In 2017, President Donald Trump was invited by French President Emmanuel Macron to attend the Bastille Day military parade in Paris on July 14, in honor of the countries' diplomatic relations and the centenary of the United States' entry into World War I. Following the parade, Trump expressed admiration for the event and said he wanted the United States to "top it" with a similar, military-focused event. Trump proposed a military parade be held in Washington on Veterans Day in 2018, in honor of the centenary of World War I's conclusion. However, Trump later withdrew the proposal due to cost concerns.
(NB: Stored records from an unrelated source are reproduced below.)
Definition createDeterministicCreditDecisionOutcome (i : CreditIntent) (denialCode : option string) (frozen : bool)
    (snapshot : option RiskFeatureSnapshot) (now : Z) : M Sys (CreditDecision * option CreditOffer) :=
  let p := SANDBOX_CREDIT_DECISION_POLICY in
  lift (assertIntent i) ;;
  policyDenial ← lift (deriveSandboxCreditPolicyDenial i);
  let effectiveDenial := match denialCode with Some d => Some d | None => policyDenial end in
  throw_if (match effectiveDenial with Some d => negb (bool_decide (d ∈ DENIED_CREDIT_REASON_CODES)) | None => false end)
    "invalid_credit_reason_codes" "denialCode is outside the closed policy" ;;
  let status := decision_status effectiveDenial frozen in
  let reasonCodes := match effectiveDenial with None => approvedCreditReasonCodes (it_authorityType i) | Some d => [d] end in
  decision ← lift (createCreditApplicationRiskDecision i status reasonCodes snapshot now);
  if negb (bool_decide (status = RiskDecisionStatus_APPROVED)) then mret (decision, None) else
  maturityAt ← lift (addUtcDays now (it_requestedTermDays i));
  let intervalDays := match INTERVAL_DAYS (it_repaymentFrequency i) with
                      | None => it_requestedTermDays i
                      | Some interval => interval
                      end in
  firstPaymentAt ← lift (addUtcDays now (Z.min intervalDays (it_requestedTermDays i)));
  validUntil ← lift (iso_of (now + po_offerValidityMs p));
  annualRateBps ← lift (annualRateBpsForTerm (it_requestedTermDays i));
  provisional ← createCreditOffer (MkNewOffer None (it_creditIntentId i) (it_subjectId i) (cd_riskDecisionId decision)
    (it_assetId i) (MString (toString (it_requestedPrincipalMinor i))) annualRateBps
    (MString (toString (po_originationFeeMinor p))) (it_repaymentFrequency i) (it_installmentCount i) firstPaymentAt maturityAt
    validUntil reasonCodes (po_disclosureRef p)) now;
  mret (decision, Some (with_id ("credit_offer_" +:+ slice2 (of_creditOfferHash provisional)) provisional)).

Definition createEvidenceDerivedCreditDecisionOutcome (i : CreditIntent) (denialCode : option string) (frozen : bool)
    (f : EligibilityFacts) (sourceEvidence : list SourceEvidence) (r : RiskState) (now : Z)
    : M Sys (CreditDecision * option CreditOffer) :=
  lift (assertIntent i) ;;
  snapshot ← lift (createCreditApplicationRiskFeatureSnapshot i f sourceEvidence r SANDBOX_CREDIT_DECISION_POLICY
                     SANDBOX_CREDIT_POLICY_HASH now);
  createDeterministicCreditDecisionOutcome i denialCode frozen (Some snapshot) now.

(** ** Consent *)

Definition assertHumanDecisionConsentPurposes (consent : option Consent) : result bool :=
  guard (existsb (fun purpose => match consent with
                                 | Some c => negb (bool_decide (purpose ∈ cn_purposes c))
                                 | None => true
                                 end) [ConsentPurpose_CREDIT_DECISION; ConsentPurpose_IDENTITY_REFERENCE_USE])
    "consent_scope_mismatch" "Consent does not authorize credit decision identity use" ;;
  Ok true.
End decision.
(** C30: a creditworthy application within the policy becomes a loan.  Submitted,
    evaluated with no denial passed on evidence that is well formed and clear (subject
    and principal eligible and not suspended, the authority and the identity evidence or
    binding behind it current, no adverse obligation and no frozen line), and accepted
    under its own hashes within a day of the decision, it goes through every step and
    ends with the offer accepted and an obligation of exactly the requested principal,
    not yet executed, that satisfies the loans' invariant and is bound to the applicant
    and the authority.  The identifiers minted on the way are not too long and the dates
    of the offer read back as dates. *)
Theorem application_becomes_loan `{!DateLaws} a principal f given sources r ack actor submittedAt decidedAt acceptedAt y :
  application_ok a principal -> normalizeSourceEvidence given = Ok sources ->
  evidence_ok (ni_authorityType a) f (map se_role sources) r -> evidence_clear (ni_authorityType a) f r ->
  HASH_PATTERN ack = true -> named actor ->
  decidedAt <= acceptedAt < decidedAt + DAY_MS -> short_ids y 3 ->
  reads (decidedAt + Z.min (interval_days (ni_repaymentFrequency a) (ni_requestedTermDays a)) (ni_requestedTermDays a) * DAY_MS) ->
  reads (decidedAt + ni_requestedTermDays a * DAY_MS) -> reads (decidedAt + DAY_MS) ->
  match apply_and_accept a f given r ack actor submittedAt decidedAt acceptedAt y with
  | (Ok (offer, loan), _) => of_status offer = CreditOfferStatus_ACCEPTED /\ LoanInv loan /\ ln_status loan = ObligationStatus_CREATED /\
      ln_principal loan = principal /\ ex_executionStatus (ln_execution loan) = ObligationExecutionStatus_PENDING /\
      tm_subjectId (ln_terms loan) = ni_subjectId a /\ tm_authorityRef (ln_terms loan) = ni_authorityRef a
  | (Err _, _) => False
  end.
Proof.
  intros Ha Hn He _ Hk Hac Ht Hid T1 T2 T3. enough (Hw : wp (apply_and_accept a f given r ack actor submittedAt decidedAt acceptedAt)
    (fun x _ => of_status x.1 = CreditOfferStatus_ACCEPTED /\ LoanInv x.2 /\ ln_status x.2 = ObligationStatus_CREATED /\
      ln_principal x.2 = principal /\ ex_executionStatus (ln_execution x.2) = ObligationExecutionStatus_PENDING /\
      tm_subjectId (ln_terms x.2) = ni_subjectId a /\ tm_authorityRef (ln_terms x.2) = ni_authorityRef a) (fun _ _ => False) y).
  { unfold wp in Hw. by destruct (apply_and_accept a f given r ack actor submittedAt decidedAt acceptedAt y) as [[[offer loan]|] ?]. }
  unfold apply_and_accept. apply wp_bind. eapply wp_mono; [apply (wp_createCreditIntent a principal); [done|intros k ?; apply Hid; lia]| |done].
  intros i y1 [[Hi Hw Hp (I1 & I2 & I3 & I4) [I5 I6]] Hy1]. rewrite <- I3 in He. rewrite <- I5, <- I6 in T1. rewrite <- I5 in T2.
  apply wp_bind. eapply wp_mono; [exact (wp_evaluated i f given sources r decidedAt y1 Hi Hw Hn He T1 T2 T3)| |done].
  intros [d oo] y2 (offer & snapshot & Eo & Hd & Ho & Hy2). cbn [fst snd] in *. subst oo. destruct (ao_ids _ _ Ha) as (_ & _ & N3). rewrite <- I4 in N3.
  destruct (acceptance_Ok i d offer _ _ _ Hi Hd Ho ack actor decidedAt acceptedAt Hk Hac N3) as (ac & Eac & Nac & C1 & C2 & C3 & C4 & C5).
  destruct (accept_Ok i d offer _ Ho (ac_creditOfferAcceptanceId ac) acceptedAt Nac Ht) as (o' & Eo' & Ho').
  cbv zeta. eapply wp_passes; [exact Eac|]. eapply wp_passes; [exact Eo'|]. apply wp_bind.
  assert (Hn2 : named (id_of "obligation" (uuids y2))) by (apply id_named; [done|cbn; lia|apply Hid; lia]).
  pose proof (offer_schedule_ready i d offer _ Hi Hw Ho _ Hn2) as Hready. destruct (su_amount i Hi) as [Hpos _].
  assert (Hrate : 0 <= of_annualRateBps offer) by (destruct (og_rate _ _ _ _ Ho) as [Hr _]; rewrite !elem_of_cons, elem_of_nil in Hr; lia).
  eapply wp_mono; [apply wp_conj; [eapply wp_obligation_returns; [by eapply chain_Ok|done..|exact Hready]|
    apply wp_createAcceptedOfferObligation; [rewrite (og_principal _ _ _ _ Ho); lia|done]]|..|by intros e y' [? _]].
  intros o y3 [(R1 & R2 & R3) (L1 & L2 & L3 & L4)]. apply wp_ret. cbn [fst snd]. rewrite L4, (og_principal _ _ _ _ Ho). cbn [decided_intent it_subjectId it_authorityRef] in *. rewrite R1, R3. split_and!; try done; congruence.
Qed.
End decision.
In February 2019, Trump announced on Twitter plans for a "Salute to America" celebration on Independence Day, promising entertainment, a "major" fireworks display and "an address by your favorite President, me!" It was later revealed that this speech would be given from the steps of the Lincoln Memorial. Trump would become the first president to speak there since Harry Truman marked the 175th anniversary of the signing of the Declaration of Independence in an address from the National Mall on Independence Day, 1951.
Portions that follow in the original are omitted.